Given that an individual can transfer only $50,000 and cannot funnel additional assets into the entity, the tax-reduction benefits are likely minimal. Even if a married couple could each transfer $50,000 from their respective accounts to the same entity, as the language of the bill seems to suggest, the benefits of a total lifetime donation of $100,000 would be relatively minimal.

In addition, distributions from the split-interest entity to the income beneficiary will be taxed as ordinary income (the charitable beneficiary will receive benefits tax free).

Combined with the high administrative costs required to set up and maintain the entity, these aspects could render this type of maneuver imprudent.

Unused Funds in a 529 Plan Permitted to Be Rolled into a Roth IRA

Under SECURE 2.0, unused funds in a 529 college savings plan, up to a lifetime limit of $35,000, may be rolled into a Roth IRA. The 529 plan must have been open for at least 15 years to be eligible, and no funds contributed within the past 5 years may be rolled over.

What’s the impact? This is a potential game-changer, as the confusion over how to handle unused 529 funds is a persistent problem, specifically for parents of children who do not finish school or who receive sufficient funding from scholarships.

Given the time frame restrictions, it’s important to advise parents to open and fund 529 plans for their children as early as possible. An account opened in a child’s toddler years could be eligible for rollover right after the child finishes college (assuming leftover funds).

Age of Disability Onset Raised to 46 for ABLE Account Eligibility

ABLE accounts, also known as 529A accounts, are tax-deferred accounts that allow disabled individuals to save for expenses related to their disability. With the new legislation, which raises the age at which disability must occur from 26 to 46 effective in 2026, these individuals will have a greater ability to supplement retirement savings.

What’s the impact? The benefit is rather obvious, as those who suffer disabilities at older ages (and those who want to support those individuals) will have the opportunity to protect and grow funds for the disabled person’s benefit.

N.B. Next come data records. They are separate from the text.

Lemma Kv_keys_elem history k : k ∈ Kv_keys history ↔ ∃ o, o ∈ history ∧ op_key o = k.
Proof.
  rewrite /Kv_keys sort_Strings_perm (range_order_elem _ (Kv_group history)); [|apply range_order_default].
  rewrite Kv_group_lookup. destruct (of_key k history) as [|o l] eqn:E.
  - split; [by intros []|]. intros (o & Ho & Hk).
    assert (o ∈ of_key k history) as Hin by by apply list_elem_of_filter. rewrite E in Hin. by apply elem_of_nil in Hin.
  - split; [|eauto]. intros _. exists o.
    assert (o ∈ of_key k history) as [??]%list_elem_of_filter by (rewrite E; left). done.
Qed.

(** ** Projections of a legal history of the store *)

(** An operation of the store is a step of the model on its key. *)
Lemma store_op_Kv_Step m o m' :
  store_op m o m' →
  Kv_Step (default "" (m !! op_key o)) (op_Input o) (op_Output o) = (true, default "" (m' !! op_key o)) ∧
  ∀ k, k ≠ op_key o → m' !! k = m !! k.
Proof.
  intros [Hop Hv|Hop|H0 H1]; rewrite /Kv_Step ?lookup_insert_eq.
  - by rewrite bool_decide_true // bool_decide_true.
  - rewrite Hop. split; [done|]. intros k Hk. by rewrite lookup_insert_ne.
  - rewrite bool_decide_false // bool_decide_false //. split; [done|]. intros k Hk. by rewrite lookup_insert_ne.
Qed.

Lemma Kv_Step_store_op m o s :
  Kv_Step (default "" (m !! op_key o)) (op_Input o) (op_Output o) = (true, s) → ∃ m', store_op m o m'.
Proof.
  rewrite /Kv_Step. case_bool_decide as H0; [|case_bool_decide as H1].
  - intros [= Hv%bool_decide_eq_true <-]. eexists. by apply store_get.
  - intros _. eexists. by apply store_put.
  - intros _. eexists. by apply store_append.
Qed.
(** C13: A call that returns true took effect exactly once, while it was running.
    Take any state the network can reach, with other calls under way, servers
    killed and replaced, messages lost, delayed and reordered, before and after;
    in it Call is entered, and later it has returned true. Then there is one
    moment in between at which a server that was registered under its name ran
    the method that was called; no server runs this request at any other moment.
    If the method's handler is h, the server's state changed as h says for the
    very arguments of the call, and if the caller's variable held the zero value
    it now holds the reply of h (for arguments and replies that gob can carry). *)
Theorem Call_takes_effect `{Countable Name} {A : Type} `{GobLaws V} (cs0 cs : @CallState Name _ _ A V)
    i e svcMeth args target c0 c :
  rtc call_step init_calls cs0 → cs_calls cs0 !! i = None → Call_start e svcMeth args target = Some c0 →
  rtc call_step (set_call i c0 cs0) cs → cs_calls cs !! i = Some c → c_pc c = Returned true →
  ∃ s1 s2 sn sid rs rs' svcname meth svc m,
    rtc rpc_step (cs_rpc cs0) s1 ∧ rpc_step s1 s2 ∧ rtc rpc_step s2 (cs_rpc cs) ∧
    servers (net s1) !! sn = Some (Some sid) ∧ objs s1 !! sid = Some rs ∧ objs s2 = <[sid := rs']> (objs s1) ∧
    (∀ sid1 rs1, objs (cs_rpc cs) !! sid1 = Some rs1 → executions i rs1 = if decide (sid1 = sid) then 1%nat else 0%nat) ∧
    split_method svcMeth = Some (svcname, meth) ∧ rs_services rs !! svcname = Some svc ∧ svc_methods svc !! meth = Some m ∧
    ∀ h zreply, m_Func m = served h (zero_of args) zreply → portable args →
      let '(st, replyv) := h args zreply (rs_state rs) in
      rs_state rs' = st ∧ (portable replyv → target = zero_of replyv → c_reply c = replyv).
Proof.
  intros Hr0 Hnone Hstart Hr Hc Hpc.
  destruct (call_steps_sim _ _ init_calls_ok Hr0) as [Hok0 Hsim0]. apply Call_start_pc in Hstart as ->.
  set (c0 := mkCall e svcMeth (gob_enc args).1 target Sending) in *.
  assert (calls_ok (set_call i c0 cs0)) as Hok1.
  { intros j q Hj. destruct (Hok0 j q Hj) as (c1 & ? & ?). exists c1. simpl. by rewrite lookup_insert_ne; [|congruence]. }
  assert (reqs (cs_rpc cs0) !! i = None) as Hq0.
  { apply eq_None_not_Some. intros [q Hq]. destruct (Hok0 i q Hq) as (c1 & ? & _). congruence. }
  destruct (call_steps_sim _ _ Hok1 Hr) as [_ Hsim]. simpl in Hsim.
  destruct (call_steps_tracked i svcMeth (gob_enc args).1 target _ _ Hok1 Hr) as (c1 & Hc1 & _ & _ & Ht).
  { exists c0. simpl. by rewrite lookup_insert_eq. }
  assert (c1 = c) as -> by congruence. rewrite Hpc in Ht. destruct Ht as (q & rb & Hq & Hm & Ha & Hans & Hdec).
  assert (rpc_inv (cs_rpc cs)) as Hinv. { apply rpc_reachable_inv. by etrans. }
  pose proof (ri_reqs _ Hinv i q Hq) as Hok. rewrite /req_ok Hans in Hok. destruct Hok as [r Hran].
  destruct (ran_history _ _ _ _ _ _ _ Hq0 Hsim Hq Hran) as (s1 & s2 & rs & rs' & Hs1 & (Hs & Hrs & Hobj & Hreg & Hd) & Hs2).
  rewrite Hm Ha in Hd. destruct (Server_dispatch_inv _ _ _ _ _ _ Hd) as (svcname & meth & svc & m & Hsp & Hsvc & Hme & Hf).
  exists s1, s2, (rt_name r), (rt_server r), rs, rs', svcname, meth, svc, m. split_and!; try done.
  - rewrite /registered bool_decide_eq_true in Hreg. by destruct (servers (net s1) !! rt_name r) as [[]|]; simplify_eq/=.
  - intros sid1 rs1 H1'. rewrite (ri_logs _ Hinv i _ _ H1') Hq /= Hran. by repeat case_decide; congruence.
  - intros h zreply Hh Hp. rewrite Hh /served gob_reads //= in Hf.
    destruct (h args zreply (rs_state rs)) as [st v]. injection Hf as -> ->. split; [done|].
    intros Hv ->. rewrite gob_reads // in Hdec. congruence.
Qed.

(** ** After [Cleanup] *)

(** Once the network is cleaned up and its goroutine is gone, no request is
    created any more: calls that were not sent can only return false, can
    always do so, and are never executed; a second [Cleanup] panics. *)
Lemma Cleanup_stops `{Countable Name} {A : Type} `{Gob V} (cs cs' : @CallState Name _ _ A V) :
  cs_done cs = true → cs_loop cs = false → rtc call_step cs cs' →
  cs_done cs' = true ∧ cs_loop cs' = false ∧ Cleanup cs' = None ∧
  (∀ i, reqs (cs_rpc cs) !! i = None → reqs (cs_rpc cs') !! i = None) ∧
  ∀ i c, cs_calls cs' !! i = Some c → c_pc c = Sending →
    call_step cs' (set_call i (move (Returned false) c) cs').
Proof.
  intros Hd Hl Hr.
  assert (cs_done cs' = true ∧ cs_loop cs' = false ∧
    ∀ i, reqs (cs_rpc cs) !! i = None → reqs (cs_rpc cs') !! i = None) as (Hd' & Hl' & Hreq).
  { revert cs' Hr. refine (rtc_ind_r _ cs _ _); [done|]. intros cs1 cs2 _ Hs (Hd1 & Hl1 & Hq1).
    destruct Hs as [| | | | |cs' Hc|s' Hs|s' Hs Heq]; simpl; try (split_and!; congruence || done).
    - rewrite /Cleanup Hd1 in Hc. done.
    - split_and!; [done..|]. intros i Hi. by apply (reqs_none_iff _ _ i Hs), Hq1.
    - rewrite Heq. by split_and!. }
  split_and!; [done..|by rewrite /Cleanup Hd'|done|]. intros i c Hi Hpc. by eapply call_destroyed.
Qed.

(** ** A concrete call *)

(** Strings are carried as they are. *)
#[local] Instance string_gob : Gob string := {| gob_enc v := (v, true); gob_dec b _ := (b, true) |}.

#[local] Program Instance string_gob_laws : GobLaws string := {| zero_of _ := ""; portable _ := True |}.
Solve All Obligations with done.

(** A counter that grows by the length of the argument. *)
Definition grow (args zreply : string) (a : Z) : Z * string := (a + slen args, Itoa (a + slen args)).
Definition grow_service : @Service Z := MakeService "KV" [mkMethod "Grow" "" 3 true 0 (served grow "" "")].

(** A network with one server and one end. *)
Definition one_server : @CallState string _ _ Z string :=
  mkCalls (mkRpc (Enable "e" true (Connect "e" "s" (AddServer "s" 7 MakeNetwork)))
    {[7%nat := AddService grow_service (MakeServer 7)]} ∅) false true ∅.

Lemma one_server_reachable : rtc call_step init_calls one_server.
Proof.
  eapply rtc_l; [eapply (call_net init_calls); [eapply (step_AddServer _ ∅ ∅ "s" 7 [grow_service] 7); reflexivity|reflexivity]|].
  eapply rtc_l; [eapply call_net; [eapply (step_Connect _ _ _ "e" "s")|reflexivity]|].
  eapply rtc_l; [eapply call_net; [eapply (step_Enable _ _ _ "e" true)|reflexivity]|].
  apply rtc_refl.
Qed.

Lemma Call_takes_effect_witness :
  ∃ (cs : @CallState string _ _ Z string) c s1 s2 sn sid rs rs',
    cs_calls cs !! 0%nat = Some c ∧ c_pc c = Returned true ∧ c_reply c = "10" ∧
    rtc rpc_step (cs_rpc one_server) s1 ∧ rpc_step s1 s2 ∧ rtc rpc_step s2 (cs_rpc cs) ∧
    servers (net s1) !! sn = Some (Some sid) ∧ objs s1 !! sid = Some rs ∧ objs s2 = <[sid := rs']> (objs s1).
Proof.
  destruct (Call_start "e" "KV.Grow" "xyz" "") as [c0|] eqn:Hstart; [|discriminate].
  assert (∃ (cs : @CallState string _ _ Z string) c, rtc call_step (set_call 0 c0 one_server) cs ∧
    cs_calls cs !! 0%nat = Some c ∧ c_pc c = Returned true ∧ c_reply c = "10") as (cs & c & Hr & Hc & Hpc & Hv).
  { injection Hstart as <-. eexists _, _. split; [|split; [|split]].
    - eapply rtc_l; [eapply (call_send _ 0); reflexivity|].
      eapply rtc_l; [eapply call_req, (step_pc _ _ _ _ 0); [reflexivity|eapply step_route; reflexivity]|].
      eapply rtc_l; [eapply call_req, (step_pc _ _ _ _ 0); [reflexivity|eapply step_spawn; reflexivity]|].
      eapply rtc_l; [eapply call_req, (step_handler _ _ _ 0); [reflexivity|reflexivity|reflexivity|vm_compute; reflexivity]|].
      eapply rtc_l; [eapply call_req, (step_pc _ _ _ _ 0); [reflexivity|eapply step_receive; reflexivity]|].
      eapply rtc_l; [eapply call_req, (step_pc _ _ _ _ 0); [reflexivity|eapply step_reply; [reflexivity|vm_compute; reflexivity]]|].
      eapply rtc_l; [eapply (call_reply _ 0); reflexivity|]. apply rtc_refl.
    - reflexivity.
    - reflexivity.
    - reflexivity. }
  destruct (Call_takes_effect one_server cs 0 "e" "KV.Grow" "xyz" "" c0 c one_server_reachable eq_refl Hstart Hr Hc Hpc)
    as (s1 & s2 & sn & sid & rs & rs' & _ & _ & _ & _ & H1 & H2 & H3 & Hsn & Hrs & Hobj & _).
  exists cs, c, s1, s2, sn, sid, rs, rs'. tauto.
Defined.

We may also see an increase in the number of state-sponsored ABLE plans available to disabled individuals as a result of this change.

More Than Meets the Eye

As with any new legislation, it’s important to look beyond the headlines to better understand how key provisions could impact your clients’ plans for their future. While these developments appear to be positive overall, advisors and their clients would be wise to examine the details to determine if a particular strategy is appropriate for their financial plan.

Commonwealth Financial Network® does not provide legal or tax advice. You should consult a legal or tax professional regarding your individual situation.